Abdominal pain is usually lumped by most people into the common term “stomach ache.” Just as the organs in the abdomen may transmit pain to the chest, so also may chest-organs transmit pain to the abdominal area. As a result of pain in the abdomen, a person will have a look of pain on his face, walk slightly bent over and avoid motion when possible. Many people try to overcome abdominal pains by putting a finger down the throat to provoke vomiting; go repeatedly to the toilet and strain to empty the bowel; take enemas or purges; they will lie with the knees drawn up. Abdominal pains are described as colicky, sharp or knifing, continuous or steady.
The doctor inquires particularly about abdominal pains to find out when the pain began in relation to the taking of food. Then the doctor will try to locate the exact spot or the diffuse area where the pain appears.
One of the most important pains is that which follows the sudden rupture of any of the organs in the abdomen, like the gall bladder, the spleen, the liver, the uterus or the appendix.
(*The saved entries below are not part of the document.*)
(* ===== verification/IncomingRoutes.v ===== *)
(** * IncomingRoutes: incoming payments over Open Payments

    Models [open_payments/payment/incoming/routes.ts], the error tables of
    [incoming/errors.ts], [toPublicOpenPaymentsType] of [incoming/model.ts],
    [listSubresource] of [wallet_address/routes.ts] with [getPageInfo] of
    [shared/pagination.ts], and the two ways of [wallet_address/middleware.ts] to the URL of
    the wallet address, behind the middlewares that [app.ts] puts before the routes.  A
    body of a response that is listed or read without methods has none. *)

From S2P Require Import Prelude Text Shared Service OpenPayments.
From S2P Require AuthAccess AuthRoutes Pagination OutgoingRoutes Liquidity.
From S2P Require Import OpenPaymentsAuth IncomingPayment RemoteGrants Receivers.
Import OutgoingRoutes (of_outcome).

Local Open Scope Z_scope.
Local Open Scope ts_scope.
Local Open Scope string_scope.

(** ** [incoming/errors.ts] *)

Definition incomingErrorToHTTPCode (e : IncomingPaymentError.t) : Z :=
  match e with
  | IncomingPaymentError.UnknownWalletAddress | IncomingPaymentError.UnknownPayment => 404
  | IncomingPaymentError.InvalidAmount | IncomingPaymentError.InvalidState
  | IncomingPaymentError.InvalidExpiry | IncomingPaymentError.InactiveWalletAddress => 400
  | IncomingPaymentError.WrongState => 409
  | IncomingPaymentError.ActionNotPerformed | IncomingPaymentError.AlreadyActioned => 403
  end.

Definition incomingErrorToCode (e : IncomingPaymentError.t) : Liquidity.GraphQLErrorCode :=
  match e with
  | IncomingPaymentError.UnknownWalletAddress | IncomingPaymentError.UnknownPayment => Liquidity.NotFound
  | IncomingPaymentError.InvalidAmount | IncomingPaymentError.InvalidState
  | IncomingPaymentError.InvalidExpiry => Liquidity.BadUserInput
  | IncomingPaymentError.WrongState => Liquidity.Conflict
  | IncomingPaymentError.InactiveWalletAddress => Liquidity.Inactive
  | IncomingPaymentError.ActionNotPerformed => Liquidity.Timeout
  | IncomingPaymentError.AlreadyActioned => Liquidity.Forbidden
  end.

Definition incomingErrorToMessage (e : IncomingPaymentError.t) : string :=
  match e with
  | IncomingPaymentError.UnknownWalletAddress => "unknown wallet address"
  | IncomingPaymentError.InvalidAmount => "invalid amount"
  | IncomingPaymentError.UnknownPayment => "unknown payment"
  | IncomingPaymentError.InvalidState => "invalid state"
  | IncomingPaymentError.InvalidExpiry => "invalid expiresAt"
  | IncomingPaymentError.WrongState => "wrong state"
  | IncomingPaymentError.InactiveWalletAddress => "inactive wallet address"
  | IncomingPaymentError.ActionNotPerformed => "action not performed"
  | IncomingPaymentError.AlreadyActioned => "action already performed"
  end.

(** ** Requests and responses *)

Record IncomingCreateBody := {
  ib_walletAddress : string;
  ib_expiresAt : option Z;
  ib_incomingAmount : option AmountJSON;
  ib_metadata : option (gmap string Json)
}.

Record ListQuery := {
  lq_walletAddress : string;
  lq_first : option Z;
  lq_last : option Z;
  lq_cursor : option string
}.

Record PublicIncomingPayment := { pub_receivedAmount : AmountJSON; pub_authServer : string }.

Inductive ReadBody :=
| PublicBody (p : PublicIncomingPayment)
| PrivateBody (p : OpenPaymentsIncomingPayment).

Record ListBody := { lb_pagination : Pagination.PageInfo; lb_result : list OpenPaymentsIncomingPayment }.

Section Routes.
Context {X : Type} `{Uuid} `{!ReceiverServices X}.
#[local] Notation State := (Svc IncomingDb X).
Context (deps : IncomingDeps X) (config : ReceiverConfig) (authServerGrantUrl : string).
Context (sleep : Z -> M State unit).
Context (pick : list IncomingPayment -> option IncomingPayment).

Definition incoming_error {A} (e : IncomingPaymentError.t) : M State A :=
  route_error (incomingErrorToHTTPCode e) (incomingErrorToMessage e).

(** ** [incoming/routes.ts] *)

(** What [incomingPaymentService.get] is asked; there is no token for a public request. *)
Definition read_options (tenantId pid : string) (ctx : option Authorization) : GetOptions :=
  {| go_id := pid;
     go_client := match ctx with
                  | Some ctx => if bool_decide (accessAction ctx = "read")
                                then Some (OpenPaymentsAuth.client ctx) else None
                  | None => None
                  end;
     go_walletAddressId := None; go_tenantId := Some tenantId |}.

Definition toPublicOpenPaymentsType (authServerUrl : string) (p : IncomingPayment)
  : M State PublicIncomingPayment :=
  let! received := receivedAmount p in
  ret {| pub_receivedAmount := serializeAmount received; pub_authServer := authServerUrl |}.

Definition getIncomingPaymentPublic (tenantId pid : string) (ctx : option Authorization)
  : M State PublicIncomingPayment :=
  let! incomingPayment := getIncomingPayment deps (read_options tenantId pid ctx) in
  match incomingPayment with
  | None => route_error 404 "Incoming payment does not exist"
  | Some p =>
      toPublicOpenPaymentsType
        (authServerGrantUrl ++ "/" ++ match walletAddress p with Some w => wa_tenantId w | None => "undefined" end) p
  end.

Definition getIncomingPaymentPrivate (tenantId pid : string) (w : WalletAddress) (ctx : option Authorization)
  : M State OpenPaymentsIncomingPayment :=
  let! incomingPayment := getIncomingPayment deps (read_options tenantId pid ctx) in
  match incomingPayment with
  | None => route_error 404 "Incoming payment does not exist"
  | Some p =>
      let! paymentMethods := if isExpiredOrComplete p then ret [] else getPaymentMethods config p in
      toOpenPaymentsTypeWithMethods (receiver_openPaymentsUrl config) w paymentMethods p
  end.

Definition getIncomingPaymentRoute (tenantId pid : string) (w : WalletAddress) (ctx : option Authorization)
    (authenticated : bool) : M State ReadBody :=
  if authenticated
  then let! p := getIncomingPaymentPrivate tenantId pid w ctx in ret (PrivateBody p)
  else let! p := getIncomingPaymentPublic tenantId pid ctx in ret (PublicBody p).

Definition createIncomingPaymentRoute (tenantId : string) (w : WalletAddress) (ctx : Authorization)
    (body : IncomingCreateBody) : M State OpenPaymentsIncomingPayment :=
  let! amount := match ib_incomingAmount body with
                 | Some a => let! a := of_outcome (parseAmount a) in ret (Some a)
                 | None => ret None
                 end in
  let! incomingPaymentOrError := createIncomingPayment deps sleep pick
    {| o_walletAddressId := wa_id w; o_client := Some (OpenPaymentsAuth.client ctx);
       o_expiresAt := ib_expiresAt body; o_incomingAmount := amount; o_metadata := ib_metadata body;
       o_tenantId := tenantId; o_initiationReason := OpenPayments; o_senderWalletAddress := None |} in
  match incomingPaymentOrError with
  | Err e => incoming_error e
  | Ok p =>
      let! paymentMethods := getPaymentMethods config p in
      toOpenPaymentsTypeWithMethods (receiver_openPaymentsUrl config) w paymentMethods p
  end.

Definition completeIncomingPaymentRoute (tenantId pid : string) (w : WalletAddress)
  : M State OpenPaymentsIncomingPayment :=
  let! incomingPaymentOrError := completeIncomingPayment deps pid (Some tenantId) in
  match incomingPaymentOrError with
  | Err e => incoming_error e
  | Ok p => toOpenPaymentsType (receiver_openPaymentsUrl config) w p
  end.

(** ** [listSubresource] *)

(** A page that cannot be fetched counts as empty. *)
Definition page_info (fetch : Pagination.Pagination -> M State (list IncomingPayment))
    (page : list IncomingPayment) (walletAddress : option string) : M State Pagination.PageInfo :=
  match page with
  | [] => ret {| Pagination.startCursor := None; Pagination.endCursor := None;
                 Pagination.hasNextPage := false; Pagination.hasPreviousPage := false |}
  | f :: _ =>
      let firstId := id f in
      let lastId := id (List.last page f) in
      let! hasNextPage := try_catch
        (fetch {| Pagination.walletAddress := walletAddress; Pagination.first := Some 1; Pagination.last := None;
                  Pagination.before := None; Pagination.after := Some lastId |}) (fun _ => ret []) in
      let! hasPreviousPage := try_catch
        (fetch {| Pagination.walletAddress := walletAddress; Pagination.first := None; Pagination.last := Some 1;
                  Pagination.before := Some firstId; Pagination.after := None |}) (fun _ => ret []) in
      ret {| Pagination.startCursor := Some firstId; Pagination.endCursor := Some lastId;
             Pagination.hasNextPage := (List.length hasNextPage =? 1)%nat;
             Pagination.hasPreviousPage := (List.length hasPreviousPage =? 1)%nat |}
  end.

Definition listSubresource (tenantId : string) (w : WalletAddress) (ctx : Authorization) (query : ListQuery)
    (getWalletAddressPage : ListOptions -> M State (list IncomingPayment))
    (toBody : IncomingPayment -> M State OpenPaymentsIncomingPayment) : M State ListBody :=
  if truthy (lq_last query) && truthy (lq_first query)
  then route_error 400 "first and last are mutually exclusive"
  else if truthy (lq_last query) && negb (truthy (lq_cursor query))
  then route_error 400 "last requires cursor"
  else
  let pagination := Pagination.parsePaginationQueryParameters (Some (lq_walletAddress query)) (lq_first query)
                      (lq_last query) (lq_cursor query) in
  let fetch pagination := getWalletAddressPage
    {| lo_walletAddressId := wa_id w;
       lo_client := if bool_decide (accessAction ctx = "list")
                    then Some (OpenPaymentsAuth.client ctx) else None;
       lo_pagination := Some pagination; lo_sortOrder := None; lo_tenantId := Some tenantId |} in
  let! page := fetch pagination in
  let! pageInfo := page_info fetch page (Some (lq_walletAddress query)) in
  let! result := mapM toBody page in
  ret {| lb_pagination := pageInfo; lb_result := result |}.

Definition listIncomingPayments (tenantId : string) (w : WalletAddress) (ctx : Authorization) (query : ListQuery)
  : M State ListBody :=
  listSubresource tenantId w ctx query (getWalletAddressPage deps)
    (toOpenPaymentsType (receiver_openPaymentsUrl config) w).

(** ** The requests, with the middlewares before the route *)

Context (introspect : string -> list AuthAccess.AccessItem -> M X AuthRoutes.TokenInfo).
Context {Key Request : Type} (kid : Key -> string).
Context (getKeyId : string -> option string) (validateSignature : Key -> Request -> M X bool).
Context (getKeys : string -> M X (list Key)).
Context (getOrPollByUrl : string -> M X (option WalletAddress)).

#[local] Notation TYPE := "incoming-payment".

Definition httpsig (signatureInput : option string) (ctx : Authorization) (request : Request) : M State unit :=
  lift (httpsigMiddleware kid getKeyId validateSignature getKeys signatureInput
          (OpenPaymentsAuth.client ctx) request).
Definition subresource_wallet_address (url : string) : M State WalletAddress :=
  let! now := date_now in lift (getWalletAddressForSubresource getOrPollByUrl now url).

(** [POST /{tenantId}/incoming-payments] *)
Definition postIncomingPayment (tenantId : string) (authorization signatureInput : option string)
    (request : Request) (body : IncomingCreateBody) : M State OpenPaymentsIncomingPayment :=
  let url := ib_walletAddress body in
  let! ctx := lift (authorize introspect TYPE "create" authorization url) in
  httpsig signatureInput ctx request ;;!
  let! w := subresource_wallet_address url in
  createIncomingPaymentRoute tenantId w ctx body.

(** [GET /{tenantId}/incoming-payments] *)
Definition listIncomingPaymentsRequest (tenantId : string) (authorization signatureInput : option string)
    (request : Request) (query : ListQuery) : M State ListBody :=
  let url := lq_walletAddress query in
  let! ctx := lift (authorize introspect TYPE "list" authorization url) in
  httpsig signatureInput ctx request ;;!
  let! w := subresource_wallet_address url in
  listIncomingPayments tenantId w ctx query.

Definition getWalletAddressUrlFromIncomingPayment (tenantId pid : string) : M State string :=
  let! incomingPayment := getIncomingPayment deps
    {| go_id := pid; go_client := None; go_walletAddressId := None; go_tenantId := Some tenantId |} in
  match incomingPayment with
  | Some p => match walletAddress p with
              | Some w => ret (wa_address w)
              | None => route_error 401 "Unauthorized"
              end
  | None => route_error 401 "Unauthorized"
  end.

(** [GET /{tenantId}/incoming-payments/{id}] *)
Definition getIncomingPaymentRequest (tenantId pid : string) (authorization signatureInput : option string)
    (request : Request) : M State ReadBody :=
  let! url := getWalletAddressUrlFromIncomingPayment tenantId pid in
  let! ctx := lift (createTokenIntrospectionMiddleware introspect TYPE "read" true authorization url) in
  let! authenticated := lift (authenticatedStatusMiddleware kid getKeyId validateSignature getKeys authorization
    signatureInput match ctx with Some ctx => OpenPaymentsAuth.client ctx | None => "" end request) in
  let! w := subresource_wallet_address url in
  getIncomingPaymentRoute tenantId pid w ctx authenticated.

(** [POST /{tenantId}/incoming-payments/{id}/complete] *)
Definition completeIncomingPaymentRequest (tenantId pid : string) (authorization signatureInput : option string)
    (request : Request) : M State OpenPaymentsIncomingPayment :=
  let! url := getWalletAddressUrlFromIncomingPayment tenantId pid in
  let! ctx := lift (authorize introspect TYPE "complete" authorization url) in
  httpsig signatureInput ctx request ;;!
  let! w := subresource_wallet_address url in
  completeIncomingPaymentRoute tenantId pid w.
End Routes.
Module RouteExample.
Export ConcreteUuid.
#[export] Existing Instance AuthExamples.Example.random.
#[export] Existing Instance AuthExamples.Example.random_laws.

(** Two clients get a token each, at once. *)
Definition item : AuthAccess.AccessItem :=
  {| AuthAccess.type := "incoming-payment"; AuthAccess.actions := ["create"; "read"; "list"; "complete"]; AuthAccess.identifier := None; AuthAccess.limits := None |}.
Definition ask_for (c : string) : AuthAccess.GrantRequest :=
  {| AuthAccess.access_token := Some [item]; AuthAccess.gr_client := c; AuthAccess.interact := None; AuthAccess.subject := None |}.
Definition asks (c : string) (s : Svc AuthServer.AuthDb unit) : Svc AuthServer.AuthDb unit :=
  (AuthRoutes.createGrant AuthExamples.Example.config AuthExamples.Example.isUrl AuthExamples.Example.wallet_get
     (Some "tenant") (ask_for c) s).2.
Definition server : Svc AuthServer.AuthDb unit := asks "https://mallory" (asks "https://alice" AuthExamples.Example.start).
Definition token_of (n : nat) : option string :=
  (fun t => "GNAP " ++ AuthServer.value t) <$> (AuthServer.accessTokens (db server) !! n).
Definition alice : option string := token_of 0.
Definition mallory : option string := token_of 1.

Definition Ledger : Type := IncomingExamples.Example.Ledger.
Definition deps : IncomingDeps Ledger :=
  {| incomingPaymentExpiryMaxMs := 10000; pollIncomingPaymentCreatedWebhook := false;
     incomingPaymentCreatedPollFrequency := 10; incomingPaymentCreatedPollTimeout := 50;
     webhookConfig := webhookConfig IncomingExamples.Example.deps;
     accountingService := IncomingExamples.Example.accounting;
     walletAddress_get _ _ := ret (Some IncomingExamples.Example.wallet);
     asset_get _ := ret (Some (wa_asset IncomingExamples.Example.wallet)) |}.
#[export] Existing Instance RemoteExamples.ReceiverExample.services.

Definition introspection (token : string) (access : list AuthAccess.AccessItem) : M Ledger AuthRoutes.TokenInfo :=
  fun x => ((AuthRoutes.introspectToken token (Some access) server).1, x).
Definition getOrPollByUrl (url : string) : M Ledger (option WalletAddress) :=
  ret (if bool_decide (url = "https://host/w") then Some IncomingExamples.Example.wallet else None).

Definition validateSignature (_ request : string) : M Ledger bool := ret (bool_decide (request = "signed")).
Definition getKeys (_ : string) : M Ledger (list string) := ret ["key"].

Definition run (authorization : option string) (r : IncomingRequest) : M (Svc IncomingDb Ledger) IncomingResponse :=
  handle deps RemoteExamples.ReceiverExample.config "https://auth" (fun _ => ret tt) IncomingExamples.Example.pick
    introspection (fun key => key) Some validateSignature getKeys getOrPollByUrl "tenant" authorization (Some "key") "signed" r.

Lemma run_handle authorization r :
  run authorization r = handle deps RemoteExamples.ReceiverExample.config "https://auth" (fun _ => ret tt)
    IncomingExamples.Example.pick introspection (fun key => key) Some validateSignature getKeys getOrPollByUrl
    "tenant" authorization (Some "key") "signed" r.
Proof. reflexivity. Qed.
(** [create], and for an address that there is a peer at, [updatePeer]. *)
Definition createOrUpdate (options : CreatePeerOptions) (args : UpdatePeerArgs)
  : M (PeerState (X := X)) (res PeerError Peer) :=
  let! created := createPeer options in
  match created with
  | Err DuplicatePeer => updateByAddress args
  | _ => ret created
  end.

Definition sendPeeringRequest (peerUrl : string) (args : PeeringRequestArgs)
  : M (PeerState (X := X)) (res AutoPeeringError.t PeeringDetails) :=
  try_catch
    (let! answer := lift (peering_post peerUrl args) in
     match answer with
     | PeeringData data => ret (Ok data)
     | PeeringAxiosError code errorType =>
         if bool_decide (code = Some "ENOTFOUND"%string) || bool_decide (code = Some "ECONNREFUSED"%string)
         then ret (Err AutoPeeringError.InvalidPeerUrl)
         else if bool_decide (errorType = Some (AutoPeeringError.value AutoPeeringError.InvalidPeerIlpConfiguration))
         then ret (Err AutoPeeringError.InvalidIlpConfiguration)
         else if bool_decide (errorType = Some (AutoPeeringError.value AutoPeeringError.UnknownAsset))
         then ret (Err AutoPeeringError.PeerUnsupportedAsset)
         else ret (Err AutoPeeringError.InvalidPeeringRequest)
     | PeeringOtherError => ret (Err AutoPeeringError.InvalidPeeringRequest)
     end)
    (fun _ => ret (Err AutoPeeringError.InvalidPeeringRequest)).

Definition depositToPeer (peer : Peer) (amount : Z)
  : M (PeerState (X := X)) (res AutoPeeringError.t Peer) :=
  let! err := depositLiquidityById (p_id peer) amount None (Some (p_tenantId peer)) in
  match err with
  | Some _ => ret (Err AutoPeeringError.LiquidityError)
  | None => ret (Ok peer)
  end.
Lemma split_nonempty address : (1 <= List.length (Text.split "." address))%nat.
Proof.
  unfold Text.split.
  assert (forall sep acc, 1 <= List.length (Text.split_go sep 0 acc address))%nat as H; [|apply H].
  induction address as [|c s IH]; intros sep acc; [done|].
  cbn [Text.split_go]. destruct (String.prefix _ _); [simpl; lia|apply IH].
Qed.

(** A packet of the asset to the address may be handed to the peer: of the routes of the tenant
    at the longest prefix of the address that has any, one is of the peer. *)
Definition routes_to (d : PeerDb) (address assetId : string) (row : Peer) : Prop :=
  is_next_hop (routingTable d) (p_tenantId row) None (Some assetId) address
    (List.length (Text.split "." address)) (Some (p_id row)).

Lemma routes_to_own d address row assetId :
  p_assetId row = assetId -> entry row ∈ routes_of (routingTable d) (p_tenantId row) address ->
  routes_to d address assetId row.
Proof.
  intros <- Hin. exists (List.length (Text.split "." address)), (entry row).
  split; [pose proof (split_nonempty address); lia|]. split; [|split; [done|lia]].
  unfold candidates. rewrite prefix_of_all. apply elem_of_filter_bool. split; [|done].
  unfold eligible, entry. simpl. rewrite (bool_decide_true (Some (p_assetId row) = Some (p_assetId row))) by done.
  by rewrite andb_false_r.
Qed.

Lemma next_hop_same m m' tenantId incomingPeerId assetId address n r :
  (forall t pre e, e ∈ routes_of m' t pre <-> e ∈ routes_of m t pre) ->
  is_next_hop m tenantId incomingPeerId assetId address n r ->
  is_next_hop m' tenantId incomingPeerId assetId address n r.
Proof.
  intros Hm.
  assert (forall i e, e ∈ candidates m' tenantId incomingPeerId assetId address i <->
                      e ∈ candidates m tenantId incomingPeerId assetId address i) as Hc.
  { intros i e. unfold candidates. by rewrite !elem_of_filter_bool, Hm. }
  assert (forall i, candidates m tenantId incomingPeerId assetId address i = [] ->
                    candidates m' tenantId incomingPeerId assetId address i = []) as Hnil.
  { intros i Hi. apply elem_of_nil_inv. intros e. rewrite Hc, Hi. apply not_elem_of_nil. }
  destruct r as [peerId|]; simpl; [|by auto].
  intros (i & route & Hi & Hin & Hid & Hj). exists i, route. rewrite Hc.
  split_and!; [apply Hi..|done|done|]. intros j Hjn. by apply Hnil, Hj.
Qed.

(** The peer is the one at the address: the address is its own, or it was a peer before to which
    the packets to the address went; and now they go to it. *)
Record reached (d0 d : PeerDb) (row : Peer) (address assetId : string) : Prop := {
  rc_address : p_staticIlpAddress row = address \/
    exists old, old ∈ peers d0 /\ p_id old = p_id row /\ p_staticIlpAddress old = p_staticIlpAddress row /\
      routes_to d0 address assetId row;
  rc_routes : p_tenantId row <> ""%string -> routes_to d address assetId row
}.

(** ** What a node has of its peer *)

Lemma optional_BigInt_state {S} (x : option number) (s : S) : (optional_BigInt x s).2 = s.
Proof.
  destruct x as [x|]; [|done]. simpl. destruct (truthy x); [|done]. unfold bind, BigInt_of_number.
  destruct (bigint_floor x) as [l|], (bigint_ceil x) as [u|]; [|done..]. by destruct (l =? u).
Qed.

Section Halves.
Context {X : Type} `{UuidLaws} `{!PeerServices X} `{!AutoPeeringServices X}.
Notation State := (PeerState (X := X)).
Implicit Types s : State.

Definition token_row (d : PeerDb) (token : string) : option Peer :=
  match find_where (fun t => bool_decide (ht_token t = token)) (httpTokens d) with
  | Some t => find_where (fun p => bool_decide (p_id p = ht_peerId t)) (peers d)
  | None => None
  end.

(** A request with the token is one of the peer. *)
Definition authenticates s (token : string) (row : Peer) : Prop :=
  getPeerByIncomingToken token s
  = (let! asset := lift (asset_fetch (p_assetId row)) in ret (Some (with_asset asset row))) s.

Lemma authenticates_row s token row : token_row (db s) token = Some row -> authenticates s token row.
Proof.
  unfold token_row, authenticates, getPeerByIncomingToken, getHttpToken, db_get, bind at 1, gets.
  destruct (find_where _ (httpTokens _)) as [t|]; [|done]. by intros ->.
Qed.

(** A peer of the asset at the address, which sends with [http] and is recognised by [token];
    [d0] is what there was before. *)
Record peered (d0 d : PeerDb) (row : Peer) (token : string) (http : HttpOutgoing)
    (address assetId : string) : Prop := {
  pe_row : row ∈ peers d;
  pe_token : token_row d token = Some row;
  pe_outgoing : p_outgoing row = http;
  pe_asset : assetId <> ""%string -> p_assetId row = assetId;
  pe_reached : reached d0 d row address assetId
}.

Lemma tokens_added_row d row token t :
  NoDup (p_id <$> peers d) -> row ∈ peers d -> tokens_added (p_id row) [token] t (httpTokens d) ->
  token_row d token = Some row.
Proof.
  intros Hids Hin (rows & Ht & Htok & Hpeer & Hnew). unfold token_row. rewrite Ht.
  destruct rows as [|new [|]]; simplify_eq/=. apply Forall_cons in Hpeer as [Hpeer _].
  assert (find_where (fun r => bool_decide (ht_token r = ht_token new)) t = None) as Hnone.
  { destruct (find_where _ t) as [old|] eqn:Hold; [|done].
    apply find_where_Some in Hold as [Hold Heq%bool_decide_eq_true]. exfalso.
    apply (Hnew (ht_token new)); [left|]. rewrite <- Heq. by apply list_elem_of_fmap_2. }
  rewrite find_where_app_r by done. simpl. rewrite bool_decide_true by done. rewrite Hpeer.
  destruct (find_where _ (peers d)) as [row'|] eqn:Hrow.
  - apply find_where_Some in Hrow as [Hin' Hid%bool_decide_eq_true]. f_equal.
    by apply (unique_key p_id (peers d)).
  - pose proof (find_where_None _ _ row Hrow Hin) as Hf. by apply bool_decide_eq_false in Hf.
Qed.

Definition peered_as (d0 d : PeerDb) (peer : Peer) (token : string) (http : HttpOutgoing)
    (address assetId : string) : Prop :=
  exists row, p_id peer = p_id row /\ p_outgoing peer = http /\ peered d0 d row token http address assetId.

Lemma created_peered options asset s s' peer token :
  ready s' -> peer_created options asset s s' peer -> h_incoming (cp_http options) = Some [token] ->
  peered_as (db s) (db s') peer token (h_outgoing (cp_http options)) (cp_staticIlpAddress options) (cp_assetId options).
Proof.
  intros [_ [Hids _ Hrouted]] [(row & -> & Hrows & Hrow) _ Htok _ _ _] Htoken. rewrite Htoken in Htok. simpl in Htok.
  assert (row ∈ peers (db s')) as Hin by (rewrite Hrows; apply elem_of_app; right; left).
  assert (p_outgoing row = h_outgoing (cp_http options)) as Hout by (by rewrite Hrow).
  assert (p_staticIlpAddress row = cp_staticIlpAddress options) as Haddress by (by rewrite Hrow).
  exists row. split; [done|]. split; [done|]. split; [done| |done|by rewrite Hrow|].
  - by eapply tokens_added_row.
  - split; [by left|]. intros _. apply routes_to_own; [by rewrite Hrow|].
    apply Hrouted; [done|]. rewrite <- Haddress. left.
Qed.

(** An update that gives no address, no routes and the tenant again leaves the routes. *)
Lemma updated_routes options s s' existing peer :
  peers_wf (db s) -> peer_updated options s s' existing peer ->
  up_staticIlpAddress options = None -> up_routes options = None ->
  p_tenantId peer = p_tenantId existing ->
  forall t pre e, e ∈ routes_of (routingTable (db s')) t pre <-> e ∈ routes_of (routingTable (db s)) t pre.
Proof.
  intros [_ _ Hrouted] [[Hin _] [a ->] _ _ (m & [_ Hremoved] & [_ Hadded])] Hstatic Hroutes Htenant t pre e.
  rewrite Hadded, Hremoved. unfold entry_under, addresses, new_routes, patched_peer in *.
  rewrite Hroutes in *. simpl in *. rewrite Hstatic in *. simpl in *. rewrite Htenant.
  assert (forall b, b ∈ addresses existing -> route_key t pre = route_key (p_tenantId existing) b ->
    entry existing ∈ routes_of (routingTable (db s)) t pre) as Hown.
  { intros b Hb Hk. unfold routes_of. rewrite Hk. by apply Hrouted. }
  unfold addresses in Hown. split.
  - intros [[He _]|(-> & b & Hb & Hk)]; [done|]. by apply (Hown b).
  - intros He. destruct (decide (e = entry existing)) as [->|Hne]; [|left; split; [done|naive_solver]].
    destruct (decide (route_key t pre ∈ route_key (p_tenantId existing) <$>
                        p_staticIlpAddress existing :: default [] (p_routes existing))) as [Hb|Hb].
    + right. split; [done|]. apply list_elem_of_fmap in Hb as (b & Hk & Hb). by exists b.
    + left. split; [done|]. intros (_ & b & Hb' & Hk). apply Hb. apply list_elem_of_fmap. exists b.
      split; [done|]. destruct (p_routes existing); simpl in *; [by right|done].
Qed.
This is a sudden, sharp, terrifying pain, that seems to disappear soon; nevertheless it is a warning of extreme danger, and the doctor should be called immediately to make certain what is wrong. Pain associated with inflammation is made worse by pressure on the abdomen. “liens” is a name given by doctors to obstruction of the passage of material through the gastrointestinal tract. Such obstruction is a source of great danger to life itself. The blocking may come from many causes.
The doctor gets important clues from the location of the pain, its waxing and waning, its frequency or continuity, and the amount of distention associated with the trouble.